Extracted records:
________________________________________

(** * auth-actions-rate-limiter: a shallow embedding of the core modules

    Modules embedded here:
    - [Types]        : src/core/types.ts (records and enums);
    - [Decision]     : src/core/decision.ts (combineRuleResults, createErrorDecision);
    - [TokenBucket]  : src/core/tokenBucket.ts (refill, consume, retry-after);
    - [KeyBuilder]   : src/core/keyBuilder.ts (buildKey, parseKey, sanitizeValue);
    - [MemoryStoreM] : src/stores/memoryStore.ts (the Map-backed store);
    - [Engine]       : src/core/policyEngine.ts (check, evaluatePolicy, evaluateRule).

    JavaScript [number]s that may be fractional (tokens, timestamps, TTLs) are
    modelled as rationals [Q]; [retryAfterMs], always produced by [Math.ceil],
    [Number.MAX_SAFE_INTEGER] or a literal, is modelled as [Z].  A JavaScript
    [Map] (and a plain object used as a record of strings) keeps insertion
    order, so it is modelled as an association list with in-place update. *)

From Stdlib Require Import ZArith QArith Qround Qminmax Lqa Ascii String List Bool Lia Permutation Sorted.
Import ListNotations.
Open Scope string_scope.

(* ------------------------------------------------------------------ *)
(** ** Shared helpers: JS records of strings as ordered association lists *)

Module Assoc.

(** [obj[k] = v] on a plain object / [map.set(k, v)] on a Map: an existing
    key keeps its position, a new key is appended. *)
Fixpoint rset {V : Type} (k : string) (v : V) (m : list (string * V)) : list (string * V) :=
  match m with
  | [] => [(k, v)]
  | (k', v') :: rest =>
      if String.eqb k k' then (k, v) :: rest else (k', v') :: rset k v rest
  end.
(* ===== verification/_CoqProject ===== *)
-Q . S2P
Prelude.v
Buddy.v
BuddyInv.v
BuddyOps.v
BuddyFree.v
BuddyAlloc.v
BuddyRange.v
BuddyTrim.v
BuddyTop.v
BuddyInit.v
BuddyProps.v
Suballoc.v
SuballocInv.v
SuballocNew.v
SuballocProps.v
Rdma.v
RdmaInv.v
RdmaProps.v
Fixpt.v
FixptProps.v
Vector.v
Vmid.v
KfdEvents.v
KfdEventsInv.v
KfdEventsOps.v
KfdEventsWait.v
KfdEventsReach.v
KfdEventsProps.v
Gtt.v
Bytes.v
Eeprom.v
RasEeprom.v
RasEepromInv.v
RasEepromOps.v
RasEepromHdr.v
RasEepromTop.v
RasEepromApi.v
RasUpgrade.v
RasEepromProps.v
Hdcp.v
HdcpIo.v
HdcpPsp.v
Hdcp1.v
Hdcp2.v
HdcpTop.v
HdcpFrame.v
HdcpInv.v
HdcpReach.v
HdcpEnc.v
HdcpSafe.v
HdcpProps.v
Spsc.v
SpscProps.v
Sched.v
SchedOps.v
SchedInv.v
SchedStep.v
SchedRq.v
SchedRun.v
SchedFree.v
SchedRecover.v
SchedReach.v
SchedFair.v
SchedProps.v
#[global] Open Scope Z_scope.

(** ** Machine integers

    A C integer of width [w] is a [Z]; every operation that may leave the
    width is wrapped explicitly. *)

Definition wrap (w x : Z) : Z := x mod 2 ^ w.
Abbreviation u64 := (wrap 64).
Abbreviation u32 := (wrap 32).

(** The value of a two's complement word of width [w]. *)
Definition swrap (w x : Z) : Z := (x + 2 ^ (w - 1)) mod 2 ^ w - 2 ^ (w - 1).
Abbreviation s64 := (swrap 64).
Abbreviation s32 := (swrap 32).

(** [~x] on 64 bits. *)
Definition lnot64 (x : Z) : Z := 2 ^ 64 - 1 - x.

Lemma wrap_small w x : 0 <= x < 2 ^ w -> wrap w x = x.
Proof. intros. by apply Z.mod_small. Qed.

Lemma wrap_range w x : 0 <= w -> 0 <= wrap w x < 2 ^ w.
Proof. intros. apply Z.mod_pos_bound. lia. Qed.

Lemma swrap_small w x :
  0 < w -> - 2 ^ (w - 1) <= x < 2 ^ (w - 1) -> swrap w x = x.
Proof.
  intros Hw Hx. unfold swrap.
  assert (2 ^ w = 2 * 2 ^ (w - 1)) as Hp.
  { rewrite <- Z.pow_succ_r by lia. f_equal. lia. }
  rewrite Z.mod_small; lia.
Qed.

Lemma swrap_wrap w x : swrap w (wrap w x) = swrap w x.
Proof. unfold swrap, wrap. by rewrite Zplus_mod_idemp_l. Qed.

(** An addition that wrapped is undone by the subtraction. *)
Lemma swrap_add_sub w x y :
  0 < w -> - 2 ^ (w - 1) <= x < 2 ^ (w - 1) -> swrap w (swrap w (x + y) - y) = x.
Proof.
  intros Hw Hx. assert (2 ^ w = 2 * 2 ^ (w - 1)) as E by (rewrite <- Z.pow_succ_r by lia; f_equal; lia).
  unfold swrap. set (h := 2 ^ (w - 1)) in *.
  replace ((x + y + h) mod 2 ^ w - h - y + h) with ((x + y + h) mod 2 ^ w - y) by lia.
  rewrite Zminus_mod_idemp_l. replace (x + y + h - y) with (x + h) by lia. rewrite Z.mod_small by lia. lia.
Qed.

Lemma swrap_add_l w a b : swrap w (swrap w a + b) = swrap w (a + b).
Proof.
  unfold swrap. set (h := 2 ^ (w - 1)).
  replace ((a + h) mod 2 ^ w - h + b + h) with ((a + h) mod 2 ^ w + b) by lia.
  rewrite Zplus_mod_idemp_l. do 2 f_equal. lia.
Qed.

Lemma swrap_range w x :
  0 < w -> - 2 ^ (w - 1) <= swrap w x < 2 ^ (w - 1).
Proof.
  intros Hw. unfold swrap.
  assert (2 ^ w = 2 * 2 ^ (w - 1)) as Hp.
  { rewrite <- Z.pow_succ_r by lia. f_equal. lia. }
  pose proof (Z.mod_pos_bound (x + 2 ^ (w - 1)) (2 ^ w)). lia.
Qed.
Definition split_block (block : bid) : BM Z :=
  B <- get_block block ;;
  cs <- st_gets chunk_size ;;
  let block_order := u32 (drm_buddy_block_order B - 1) in
  let offset := drm_buddy_block_offset B in
  BUG_ON (negb (drm_buddy_block_is_free B)) ;;
  BUG_ON (drm_buddy_block_order B =? 0) ;;
  l <- drm_block_alloc (Some block) block_order offset ;;
  B <- get_block block ;;
  put_block block (set_left l B) ;;
  match l with
  | None => st_ret (- ENOMEM)
  | Some l =>
      r <- drm_block_alloc (Some block) block_order
             (u64 (offset + u64 (Z.shiftl cs block_order))) ;;
      B <- get_block block ;;
      put_block block (set_right r B) ;;
      match r with
      | None => drm_block_free l ;; st_ret (- ENOMEM)
      | Some r =>
          mark_free l ;;
          mark_free r ;;
          B <- get_block block ;;
          st_when (drm_buddy_block_is_clear B)
            (mark_cleared l ;; mark_cleared r ;; clear_reset block) ;;
          mark_split block ;;
          st_ret 0
      end
  end.

Definition drm_get_buddy (block : bid) : BM (option bid) := __get_buddy block.

Definition drm_buddy_free_block (block : bid) : BM unit :=
  B <- get_block block ;;
  BUG_ON (negb (drm_buddy_block_is_allocated B)) ;;
  sz <- block_size block ;;
  avail_add sz ;;
  st_when (drm_buddy_block_is_clear B) (clear_avail_add sz) ;;
  __drm_buddy_free block false ;;
  st_ret tt.

(** [__drm_buddy_free_list]; the caller's list is empty afterwards. *)
Fixpoint __drm_buddy_free_list (objects : list bid) (mark_clear mark_dirty : bool) : BM unit :=
  match objects with
  | [] => st_ret tt
  | block :: objects =>
      (if mark_clear then mark_cleared block
       else if mark_dirty then clear_reset block
       else st_ret tt) ;;
      drm_buddy_free_block block ;;
      __drm_buddy_free_list objects mark_clear mark_dirty
  end.

Definition drm_buddy_free_list_internal (objects : list bid) : BM unit :=
  __drm_buddy_free_list objects false false.

Definition drm_buddy_free_list (objects : list bid) (flags : Z) : BM unit :=
  let mark_clear := has_flag flags DRM_BUDDY_CLEARED in
  __drm_buddy_free_list objects mark_clear (negb mark_clear).

Definition block_incompatible (B : drm_buddy_block) (flags : Z) : bool :=
  negb (eqb (has_flag flags DRM_BUDDY_CLEAR_ALLOCATION) (drm_buddy_block_is_clear B)).

(** The [err_undo] label of the two range walks. *)
Definition range_err_undo (block : bid) : BM unit :=
  buddy <- __get_buddy block ;;
  match buddy with
  | None => st_ret tt
  | Some buddy =>
      B <- get_block block ;;
      BB <- get_block buddy ;;
      st_when (drm_buddy_block_is_free B && drm_buddy_block_is_free BB)
        (__drm_buddy_free block false ;; st_ret tt)
  end.

(** The loop of [__alloc_range_bias]; [end_] is already decremented. *)
Fixpoint __alloc_range_bias_loop (fuel : nat) (start end_ order flags : Z) (fallback : bool)
    (dfs : list bid) : BM (errptr bid) :=
  match fuel with
  | O => st_bug
  | S fuel =>
      match dfs with
      | [] => st_ret (ERR_PTR (- ENOSPC))
      | block :: dfs =>
          let continue := __alloc_range_bias_loop fuel start end_ order flags fallback dfs in
          B <- get_block block ;;
          cs <- st_gets chunk_size ;;
          let req_size := u64 (Z.shiftl cs order) in
          if drm_buddy_block_order B <? order then continue else
          sz <- block_size block ;;
          let block_start := drm_buddy_block_offset B in
          let block_end := u64 (block_start + sz - 1) in
          if negb (overlaps start end_ block_start block_end) then continue else
          if drm_buddy_block_is_allocated B then continue else
          let adjusted_start := Z.max block_start start in
          let adjusted_end := Z.min block_end end_ in
          if ((block_start <? start) || (end_ <? block_end))
             && (round_down (u64 (adjusted_end + 1)) req_size
                 <=? round_up adjusted_start req_size)
          then continue else
          if negb fallback && block_incompatible B flags then continue else
          if contains start end_ block_start block_end && (order =? drm_buddy_block_order B)
          then (if drm_buddy_block_is_free B then st_ret (PTR block) else continue)
          else
            err <- (if negb (drm_buddy_block_is_split B) then split_block block
                    else st_ret 0) ;;
            if negb (err =? 0) then range_err_undo block ;; st_ret (ERR_PTR err)
            else
              B <- get_block block ;;
              l <- deref (b_left B) ;;
              r <- deref (b_right B) ;;
              __alloc_range_bias_loop fuel start end_ order flags fallback (l :: r :: dfs)
      end
  end.
(* ===== verification/BuddyInv.v ===== *)
(** * The DRM buddy allocator: well-formedness

    The invariant [wf] of the allocator state and the elementary state changes
    that preserve it: taking a free block, splitting, merging two buddies,
    returning a block to its free list. Every operation of Buddy is a sequence
    of those. *)

From S2P Require Import Prelude Buddy.
From stdpp Require Import gmap list sorting.
From Stdlib Require Import ZArith Lia.

Local Open Scope Z_scope.

Create HintDb buddy.

(** ** Header words *)

Abbreviation off := drm_buddy_block_offset.
Abbreviation ord := drm_buddy_block_order.
Abbreviation is_alloc := drm_buddy_block_is_allocated.
Abbreviation is_free := drm_buddy_block_is_free.
Abbreviation is_split := drm_buddy_block_is_split.
Abbreviation is_clear := drm_buddy_block_is_clear.

(** A field of the header is untouched by writing bits outside its mask. *)
Lemma land_update h n v mask :
  Z.land n mask = mask -> Z.land v mask = 0 ->
  Z.land (Z.lor (Z.land h n) v) mask = Z.land h mask.
Proof.
  intros Hn Hv. rewrite Z.land_lor_distr_l, <- Z.land_assoc, Hn, Hv. apply Z.lor_0_r.
Qed.

Lemma land_write h n v mask :
  Z.land n mask = 0 -> Z.land v mask = v ->
  Z.land (Z.lor (Z.land h n) v) mask = v.
Proof.
  intros Hn Hv. rewrite Z.land_lor_distr_l, <- Z.land_assoc, Hn, Hv.
  by rewrite Z.land_0_r.
Qed.

Lemma off_with_state st B :
  Z.land st DRM_BUDDY_HEADER_OFFSET = 0 -> off (with_state st B) = off B.
Proof. intros. apply land_update; [reflexivity|done]. Qed.

Lemma ord_with_state st B :
  Z.land st DRM_BUDDY_HEADER_ORDER = 0 -> ord (with_state st B) = ord B.
Proof. intros. apply land_update; [reflexivity|done]. Qed.

Lemma clear_with_state st B :
  Z.land st DRM_BUDDY_HEADER_CLEAR = 0 -> is_clear (with_state st B) = is_clear B.
Proof.
  intros. unfold is_clear. simpl. rewrite land_update; [done|reflexivity|done].
Qed.

Lemma state_with_state st B :
  Z.land st DRM_BUDDY_HEADER_STATE = st -> drm_buddy_block_state (with_state st B) = st.
Proof. intros. apply land_write; [reflexivity|done]. Qed.

(** [mark_cleared] and [clear_reset] on a header. *)
Definition clear_on (B : drm_buddy_block) : drm_buddy_block :=
  set_header (Z.lor (header B) DRM_BUDDY_HEADER_CLEAR) B.
Definition clear_off (B : drm_buddy_block) : drm_buddy_block :=
  set_header (Z.land (header B) (lnot64 DRM_BUDDY_HEADER_CLEAR)) B.

Lemma land_lor_out h v mask : Z.land v mask = 0 -> Z.land (Z.lor h v) mask = Z.land h mask.
Proof. intros Hv. rewrite Z.land_lor_distr_l, Hv. apply Z.lor_0_r. Qed.

Lemma clear_on_facts B :
  off (clear_on B) = off B /\ ord (clear_on B) = ord B /\
  drm_buddy_block_state (clear_on B) = drm_buddy_block_state B /\
  is_clear (clear_on B) = true.
Proof.
  repeat split; try (apply land_lor_out; reflexivity).
  unfold is_clear. simpl. apply negb_true_iff, Z.eqb_neq. intros H.
  rewrite Z.land_lor_distr_l in H. apply Z.lor_eq_0_iff in H as [_ H]. discriminate.
Qed.

Lemma clear_off_facts B :
  off (clear_off B) = off B /\ ord (clear_off B) = ord B /\
  drm_buddy_block_state (clear_off B) = drm_buddy_block_state B /\
  is_clear (clear_off B) = false.
Proof.
  unfold off, ord, drm_buddy_block_state, is_clear. simpl.
  rewrite <- !Z.land_assoc. repeat split; try reflexivity.
  change (Z.land (lnot64 DRM_BUDDY_HEADER_CLEAR) DRM_BUDDY_HEADER_CLEAR) with 0.
  by rewrite Z.land_0_r.
Qed.

(** The header [drm_block_alloc] writes. *)
Lemma fresh_header_facts o f l r p :
  0 <= o < 64 -> 0 <= f < 2 ^ 64 -> f mod 4096 = 0 ->
  let B := mkBlock (Z.lor f o) l r p in
  off B = f /\ ord B = o /\ drm_buddy_block_state B = 0 /\ is_clear B = false /\
  Z.land (Z.lor f o) DRM_BUDDY_HEADER_UNUSED = 0.
Proof.
  intros Ho Hf Hm B.
  assert (Z.land o (Z.ones 6) = o) as Eo by (rewrite Z.land_ones by lia; apply Z.mod_small; lia).
  assert (Z.land f DRM_BUDDY_HEADER_OFFSET = f) as Ef.
  { assert (f = Z.shiftl (f / 4096) 12) as ->.
    { rewrite Z.shiftl_mul_pow2 by lia. change (2 ^ 12) with 4096.
      pose proof (Z.div_mod f 4096). lia. }
    unfold DRM_BUDDY_HEADER_OFFSET.
    rewrite <- Z.shiftl_land. f_equal. rewrite Z.land_ones by lia.
    apply Z.mod_small. split; [apply Z.div_pos; lia|].
    apply Z.div_lt_upper_bound; lia. }
  assert (forall mask, Z.land (Z.ones 6) mask = 0 -> Z.land o mask = 0) as Hout.
  { intros mask E. rewrite <- Eo, <- Z.land_assoc, E. apply Z.land_0_r. }
  assert (forall mask, Z.land DRM_BUDDY_HEADER_OFFSET mask = 0 -> Z.land f mask = 0) as Hof.
  { intros mask E. rewrite <- Ef, <- Z.land_assoc, E. apply Z.land_0_r. }
  unfold off, ord, drm_buddy_block_state, is_clear. simpl header.
  rewrite !Z.land_lor_distr_l, Ef.
  rewrite !(Hof DRM_BUDDY_HEADER_ORDER), !(Hof DRM_BUDDY_HEADER_STATE),
    !(Hof DRM_BUDDY_HEADER_CLEAR), !(Hof DRM_BUDDY_HEADER_UNUSED) by reflexivity.
  rewrite !(Hout DRM_BUDDY_HEADER_OFFSET), !(Hout DRM_BUDDY_HEADER_STATE),
    !(Hout DRM_BUDDY_HEADER_CLEAR), !(Hout DRM_BUDDY_HEADER_UNUSED) by reflexivity.
  rewrite !Z.lor_0_l, !Z.lor_0_r. unfold DRM_BUDDY_HEADER_ORDER. rewrite Eo.
  repeat split; reflexivity.
Qed.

________________________________________

Activity: Everything above from the line containing "From Stdlib Require Import ZArith QArith" down to the line containing "Module Assoc." should be copied exactly, both end lines included, and nothing else.

Task output:
From Stdlib Require Import ZArith QArith Qround Qminmax Lqa Ascii String List Bool Lia Permutation Sorted.
Import ListNotations.
Open Scope string_scope.

(* ------------------------------------------------------------------ *)
(** ** Shared helpers: JS records of strings as ordered association lists *)

Module Assoc.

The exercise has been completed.